In May 2012, LFTC disparaged Republican Congressman Paul Ryan’s proposal to cut federal spending by $5.3 trillion over a ten-year period as “a bonanza for the wealthy” that inflicted “brutal cuts to programs that benefit the poor” while giving undeserved tax breaks to corporations and millionaires. The “injustice” of the existing U.S. tax system, added LFTC, “gets far worse as we move up the wealth scale, where people tend to make most of their money on [lightly taxed] capital gains” and often pay “no Social Security taxes.”

LFTC reserves some of its strongest criticism for conservatives who “favor … the status quo” and allegedly ascribe the economic woes of poor people to bad “values” that find expression in a propensity to “marry less,” “bear far more children out of wedlock,” “lack ambition,” and “subsist on one or another welfare program.” LFTC counters these supposedly conservative beliefs by explaining poverty as an outgrowth of a “system … rigged in favor of the wealthy.” For having emphasized this same theme so visibly and vocally during 2011-12, LFTC pays homage to the Occupy Wall Street movement.

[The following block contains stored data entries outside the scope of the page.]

(* ===== verification/PageCache.v ===== *)
(** * kernel/fs/cache.c: the page cache as a [SectorStore]

    Between the block buffers and the card, [cached_block_read] and
    [cached_block_write] keep blocks in page frames: under [POLICY_WRITE_BACK]
    a block lives in a page of the address space [cache_pgdir], at the address its
    start sector names, and reaches the card when [flush_fs_cache] frees that address space;
    under [POLICY_WRITE_THROUGH] the calls go to the card.

    The cache is modelled here by its pages: [find_pte], [alloc_pageframe], [bind_page]
    and the copies through the page tables (Vm.v) are a lookup and an update of a
    finite map from start sectors to the bytes of a frame. Start sectors are multiples of
    8, so no block straddles two pages. What happens when the frames of the group are used up
    is not part of this model (Frames.v has it): [overrun] records that a page had to be
    given up, and the theorems show when it does not come to that. *)

From S2P Require Import Prelude Block SdCard.

Definition FS_FIRST_SECTOR : Z := 512 * 1024 * 1024 / SECTOR_SIZE.   (* FS_START_SECTOR *)
Definition FS_END_SECTOR : Z := 1024 * 1024 * 1024 / SECTOR_SIZE.

Inductive cache_policy_t := POLICY_WRITE_BACK | POLICY_WRITE_THROUGH.
Record cache_config_t := mk_config { policy : cache_policy_t; write_back_freq : Z }.

Definition FS_CACHE_SIZE : nat := 8 * 1024.
(** The frames of the group that page tables can take: the addresses from 512 MB to 1 GB need
    a top table, one below it and 256 of the last level. *)
Definition CACHE_TABLES : nat := 258.
Definition CACHE_ROOM : nat := FS_CACHE_SIZE - CACHE_TABLES.

(** The bytes of a frame. *)
Definition page := Z → Z.
Record pcache := mk_pcache {
  pc_card : sdcard;
  pagecache_config : cache_config_t;
  pages : gmap Z page;
  overrun : bool;
}.
Definition set_pages (m : gmap Z page) (d : pcache) : pcache := mk_pcache (pc_card d) (pagecache_config d) m (overrun d).
Definition set_pc_card (c : sdcard) (d : pcache) : pcache := mk_pcache c (pagecache_config d) (pages d) (overrun d).
Definition set_config (c : cache_config_t) (d : pcache) : pcache := mk_pcache (pc_card d) c (pages d) (overrun d).

Definition zero_page : page := fun _ => 0.
Definition page_bytes (p : page) : list Z := p <$> seqZ 0 BLOCK_SIZE.
Definition bytes_page (v : list Z) : page := fun j => default 0 (v !! Z.to_nat j).

(** A new frame; without [load] its bytes are overwritten before they are read. *)
Definition cache_swapin (start_sector : Z) (load : bool) (d : pcache) : pcache :=
  match pages d !! start_sector with
  | Some _ => d
  | None =>
      let p := if load then bytes_page (bios_sd_read NSECTOR_BLOCK start_sector (pc_card d)) else zero_page in
      mk_pcache (pc_card d) (pagecache_config d) (<[start_sector := p]> (pages d))
        (overrun d || bool_decide (CACHE_ROOM ≤ size (pages d))%nat)
  end.

Definition cached_block_read (start_sector : Z) (d : pcache) : list Z * pcache :=
  match policy (pagecache_config d) with
  | POLICY_WRITE_THROUGH => (bios_sd_read NSECTOR_BLOCK start_sector (pc_card d), d)
  | POLICY_WRITE_BACK =>
      let d := cache_swapin start_sector true d in
      (page_bytes (default zero_page (pages d !! start_sector)), d)
  end.

Definition cached_block_write (start_sector : Z) (src : list Z) (d : pcache) : pcache :=
  match policy (pagecache_config d) with
  | POLICY_WRITE_THROUGH => set_pc_card (bios_sd_write NSECTOR_BLOCK start_sector src (pc_card d)) d
  | POLICY_WRITE_BACK =>
      let d := cache_swapin start_sector false d in
      set_pages (<[start_sector := bytes_page src]> (pages d)) d
  end.

(** The call for a page that is freed. *)
Definition fs_cache_swap_free (sector_id : Z) (p : page) (c : sdcard) : sdcard :=
  if sector_id <? FS_FIRST_SECTOR then c else bios_sd_write NSECTOR_BLOCK sector_id (page_bytes p) c.
(** [free_top_pgdir] frees every page; the new address space has none. The pages are
    apart, so their order does not matter. *)
Definition flush_fs_cache (d : pcache) : pcache :=
  mk_pcache (map_fold fs_cache_swap_free (pc_card d) (pages d)) (pagecache_config d) ∅ (overrun d).
(** The daemon is started elsewhere. *)
Definition init_fs_cache (d : pcache) : pcache :=
  mk_pcache (pc_card d) (mk_config (policy (pagecache_config d)) 10) ∅ (overrun d).

(** ** The interface *)

Lemma page_bytes_length p : length (page_bytes p) = Z.to_nat BLOCK_SIZE.
Proof. unfold page_bytes. by rewrite length_fmap, length_seqZ. Qed.

Lemma page_bytes_page v : length v = Z.to_nat BLOCK_SIZE → page_bytes (bytes_page v) = v.
Proof.
  intros Hv. apply list_eq. intros i. unfold page_bytes. rewrite list_lookup_fmap.
  destruct (decide (Z.of_nat i < BLOCK_SIZE)) as [Hi|Hi].
  - rewrite lookup_seqZ_lt by done. destruct (lookup_lt_is_Some_2 v i) as [x Hx]; [lia|].
    cbn [fmap option_fmap option_map]. unfold bytes_page. by rewrite Z.add_0_l, Nat2Z.id, Hx.
  - rewrite lookup_seqZ_ge by lia. symmetry. apply lookup_ge_None. lia.
Qed.

(** What a block holds, in the cache or on the card. *)
Definition block_bytes (k : Z) (d : pcache) : list Z :=
  match pages d !! k with Some p => page_bytes p | None => bios_sd_read NSECTOR_BLOCK k (pc_card d) end.

Lemma swapin_config k l d : pagecache_config (cache_swapin k l d) = pagecache_config d.
Proof. unfold cache_swapin. by destruct (pages d !! k). Qed.
Lemma swapin_card k l d : pc_card (cache_swapin k l d) = pc_card d.
Proof. unfold cache_swapin. by destruct (pages d !! k). Qed.
Lemma swapin_other k j l d : j ≠ k → pages (cache_swapin k l d) !! j = pages d !! j.
Proof. intros Hne. unfold cache_swapin. destruct (pages d !! k); [done|]. cbn. by rewrite lookup_insert_ne. Qed.

Lemma swapin_bytes k j d : block_bytes j (cache_swapin k true d) = block_bytes j d.
Proof.
  unfold block_bytes. rewrite swapin_card. destruct (decide (j = k)) as [->|Hne]; [|by rewrite swapin_other].
  unfold cache_swapin. destruct (pages d !! k) as [p|] eqn:E; [by rewrite E|]. cbn [pages].
  rewrite lookup_insert_eq. apply page_bytes_page, sd_read_length.
Qed.

Lemma read_back k d : policy (pagecache_config d) = POLICY_WRITE_BACK → fst (cached_block_read k d) = block_bytes k d.
Proof.
  intros E. unfold cached_block_read. rewrite E. cbv zeta. cbn [fst]. rewrite <- (swapin_bytes k k d). unfold block_bytes.
  assert (is_Some (pages (cache_swapin k true d) !! k)) as [p ->]; [|done]. unfold cache_swapin.
  destruct (pages d !! k) as [p|] eqn:Ep; [by exists p|]. cbn [pages]. rewrite lookup_insert_eq. by eexists.
Qed.
Lemma read_through k d : policy (pagecache_config d) = POLICY_WRITE_THROUGH →
  cached_block_read k d = (bios_sd_read NSECTOR_BLOCK k (pc_card d), d).
Proof. intros E. unfold cached_block_read. by rewrite E. Qed.
Lemma read_back_store k d : policy (pagecache_config d) = POLICY_WRITE_BACK → snd (cached_block_read k d) = cache_swapin k true d.
Proof. intros E. unfold cached_block_read. by rewrite E. Qed.

Lemma write_back_pages k v d : policy (pagecache_config d) = POLICY_WRITE_BACK →
  pc_card (cached_block_write k v d) = pc_card d ∧ pages (cached_block_write k v d) = <[k := bytes_page v]> (pages d) ∧
  pagecache_config (cached_block_write k v d) = pagecache_config d.
Proof.
  intros E. unfold cached_block_write. rewrite E. cbn [set_pages pc_card pages pagecache_config].
  rewrite swapin_card, swapin_config. split_and!; [done| |done]. unfold cache_swapin.
  destruct (pages d !! k); [done|]. cbn. apply insert_insert_eq.
Qed.

Lemma cached_read_length k d : length (fst (cached_block_read k d)) = Z.to_nat BLOCK_SIZE.
Proof.
  unfold cached_block_read. destruct (policy _); cbn [fst]; [apply page_bytes_length | apply sd_read_length].
Qed.
Lemma cached_read_fill k j d : fst (cached_block_read j (snd (cached_block_read k d))) = fst (cached_block_read j d).
Proof.
  destruct (policy (pagecache_config d)) eqn:E; [|by rewrite (read_through k) by done].
  rewrite read_back_store by done. rewrite !read_back by (by rewrite ?swapin_config). apply swapin_bytes.
Qed.
Lemma cached_read_write k v d :
  length v = Z.to_nat BLOCK_SIZE → fst (cached_block_read k (cached_block_write k v d)) = v.
Proof.
  intros Hv. destruct (policy (pagecache_config d)) eqn:E.
  - destruct (write_back_pages k v d E) as (_ & Ep & Ec). rewrite read_back by (by rewrite Ec).
    unfold block_bytes. rewrite Ep, lookup_insert_eq. by apply page_bytes_page.
  - unfold cached_block_write, cached_block_read. rewrite E. cbn. rewrite E. cbn. by apply sd_read_write.
Qed.
Lemma cached_read_write_apart k j v d :
  length v = Z.to_nat BLOCK_SIZE → k + NSECTOR_BLOCK ≤ j ∨ j + NSECTOR_BLOCK ≤ k →
  fst (cached_block_read j (cached_block_write k v d)) = fst (cached_block_read j d).
Proof.
  intros Hv Hap. destruct (policy (pagecache_config d)) eqn:E.
  - destruct (write_back_pages k v d E) as (E1 & Ep & Ec). rewrite !read_back by (by rewrite ?Ec).
    unfold block_bytes. rewrite Ep, E1, lookup_insert_ne by (unfold NSECTOR_BLOCK in *; lia). done.
  - unfold cached_block_write, cached_block_read. rewrite E. cbn. rewrite E. cbn. by apply sd_read_write_apart.
Qed.

#[global] Instance pcache_store : SectorStore pcache := {
  sread k d := fst (cached_block_read k d);
  sfill k d := snd (cached_block_read k d);
  swrite := cached_block_write;
  sread_length := cached_read_length;
  sread_sfill := cached_read_fill;
  sread_swrite := cached_read_write;
  sread_swrite_apart := cached_read_write_apart;
}.

(** ** Flushing *)

(** The pages are blocks of the volume behind the superblock. *)
Definition page_key (k : Z) : Prop := k mod NSECTOR_BLOCK = 0 ∧ FS_FIRST_SECTOR + NSECTOR_BLOCK ≤ k.
Definition keys_ok (m : gmap Z page) : Prop := ∀ k p, m !! k = Some p → page_key k.

Lemma flushed_reads (c : sdcard) (m : gmap Z page) k :
  keys_ok m → k mod NSECTOR_BLOCK = 0 →
  bios_sd_read NSECTOR_BLOCK k (map_fold fs_cache_swap_free c m) =
    match m !! k with Some p => page_bytes p | None => bios_sd_read NSECTOR_BLOCK k c end.
Proof.
  intros Hm Hk. revert Hm. apply (map_fold_weak_ind (fun r m => keys_ok m →
    bios_sd_read NSECTOR_BLOCK k r = match m !! k with Some p => page_bytes p | None => bios_sd_read NSECTOR_BLOCK k c end)); [done|].
  intros i p m' r Hi IH Hm. destruct (Hm i p) as [Ha Hf]; [apply lookup_insert_eq|].
  assert (keys_ok m') as Hm' by (intros j q Hj; apply (Hm j q); rewrite lookup_insert_ne; congruence).
  unfold fs_cache_swap_free. rewrite (proj2 (Z.ltb_ge i FS_FIRST_SECTOR)) by (unfold NSECTOR_BLOCK in *; lia).
  destruct (decide (i = k)) as [->|Hne].
  - rewrite lookup_insert_eq. apply sd_read_write, page_bytes_length.
  - rewrite lookup_insert_ne by done. rewrite sd_read_write_apart; [by apply IH|].
    unfold NSECTOR_BLOCK in *. apply Z.mod_divide in Ha as [x ->]; [|lia]. apply Z.mod_divide in Hk as [y ->]; [|lia]. lia.
Qed.

(** A cache that is in order: under write-through nothing is cached. *)
Record cache_settled (d : pcache) : Prop := {
  ct_keys : keys_ok (pages d);
  ct_through : policy (pagecache_config d) = POLICY_WRITE_THROUGH → pages d = ∅;
}.

Lemma settled_read k d : cache_settled d → fst (cached_block_read k d) = block_bytes k d.
Proof.
  intros [_ Ht]. destruct (policy (pagecache_config d)) eqn:E; [by apply read_back|].
  rewrite read_through by done. unfold block_bytes. by rewrite (Ht eq_refl), lookup_empty.
Qed.

(** Flushing moves the pages to the card and changes no block. *)
Lemma flush_moves k d :
  cache_settled d → k mod NSECTOR_BLOCK = 0 →
  bios_sd_read NSECTOR_BLOCK k (pc_card (flush_fs_cache d)) = fst (cached_block_read k d) ∧
  fst (cached_block_read k (flush_fs_cache d)) = fst (cached_block_read k d).
Proof.
  intros Hd Hk. assert (cache_settled (flush_fs_cache d)) as Hf by (split; [intros j p Hj; cbn [flush_fs_cache pages] in Hj; by rewrite lookup_empty in Hj | done]).
  rewrite !settled_read by done. unfold block_bytes. cbn [flush_fs_cache pages pc_card]. rewrite lookup_empty.
  rewrite flushed_reads by (done || apply Hd). done.
Qed.

(** A write of a block of the volume. *)
Lemma write_settled k v d :
  cache_settled d → page_key k → (size (pages d) < CACHE_ROOM)%nat →
  let d' := cached_block_write k v d in
  cache_settled d' ∧ (size (pages d') ≤ S (size (pages d)))%nat ∧ overrun d' = overrun d.
Proof.
  intros [Hk Ht] Hkey Hroom. cbv zeta. destruct (policy (pagecache_config d)) eqn:E.
  - destruct (write_back_pages k v d E) as (_ & Ep & Ec). split_and!.
    + split; [|by rewrite Ec, E]. rewrite Ep. intros j p [[<- _]|[_ Hj]]%lookup_insert_Some; [done | by eapply Hk].
    + rewrite Ep. destruct (pages d !! k) eqn:El; [rewrite map_size_insert_Some by done; lia | rewrite map_size_insert_None by done; lia].
    + unfold cached_block_write, cache_swapin. rewrite E. destruct (pages d !! k); [done|]. cbn [overrun set_pages].
      rewrite bool_decide_false by lia. apply orb_false_r.
  - unfold cached_block_write. rewrite E. split_and!; [split|cbn; lia|done]; cbn; [done|]. intros _. by apply Ht.
Qed.

(** [etc_vm_daemon] changes the policy and flushes nothing. A block that was written
    into the cache is then read from the card as it was before; and once it was
    written through, the next flush replaces it with the older page. *)
Lemma policy_switch_stale k v w d :
  policy (pagecache_config d) = POLICY_WRITE_BACK → page_key k → keys_ok (pages d) →
  length v = Z.to_nat BLOCK_SIZE → length w = Z.to_nat BLOCK_SIZE →
  let d1 := set_config (mk_config POLICY_WRITE_THROUGH 10) (cached_block_write k v d) in
  fst (cached_block_read k d1) = bios_sd_read NSECTOR_BLOCK k (pc_card d) ∧
  fst (cached_block_read k (cached_block_write k w d1)) = w ∧
  fst (cached_block_read k (flush_fs_cache (cached_block_write k w d1))) = v.
Proof.
  intros E [Hk Hf] Hm Hv Hw d1. destruct (write_back_pages k v d E) as (E1 & Ep & _).
  split_and!; [|by apply cached_read_write|].
  - rewrite read_through by done. cbn. by rewrite E1.
  - rewrite read_through by done. cbn. unfold flush_fs_cache. cbn. rewrite flushed_reads; [|rewrite Ep|done].
    + rewrite Ep, lookup_insert_eq. by apply page_bytes_page.
    + intros j p [[<- _]|[_ Hj]]%lookup_insert_Some; [done | by eapply Hm].
Qed.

Another target of LFTC reproach is the American Legislative Exchange Council (ALEC), an association that drafts pro-free-market, pro-limited-government legislation for state lawmakers across the U.S.  Most notably, ALEC supports the enforcement of voter-ID laws, immigration laws, and Second Amendment rights. These are precisely the ALEC agendas that LFTC reprehends, as well as the Council’s efforts to “cut taxes, strip regulatory laws, privatize education, [and] hobble unions.” Particularly odious to LFTC was “Arizona’s notorious immigration law [passed in 2010] that calls for police to confront anyone for proof of citizenship,”[1] a law that ALEC supported.

Embracing the notion that the pollution associated with human industrial activity contributes to potentially catastrophic global warming, LFTC accuses Republicans of seeking to establish American energy independence by means of an environmentally irresponsible, “all-out campaign” to expand the use of fossil fuels. Meanwhile, laments LFTC, they ignore “the problems of greenhouse gas emissions,” make only “slight mention of alternative forms of energy such as solar and wind,” and aim to “shut down the green energy program of grants and government guaranteed loans.”

LFTC also speaks out on American foreign-affairs issues. For instance, the organization says that leaders of both major political parties, by opposing Iran’s nuclear ambitions while pledging unconditional support to Israel, are guilty of “ritualistic AIPAC kowtow” calculated only to placate the Jewish lobby. LFTC claims, among other things, that Iranian President Mahmoud Ahmadinejad “never said” that he wanted to “wipe Israel off the map,” as he is widely alleged to have stated. Crediting University of Michigan professor Juan Cole for having pointed out that “the idiom does not exist in Farsi,” LFTC asserts: “What Ahmadinijad said translates as ‘remove the regime from the pages of time,’ citing the example of the Soviet regime’s collapse. in other words, regime change.” Further, LFTC accuses Israel of preferring to do nothing more than “observ[e] from the sidelines” while “Americans risk their lives and declare war on Iran”—i.e., essentially fighting what should be Israel’s war.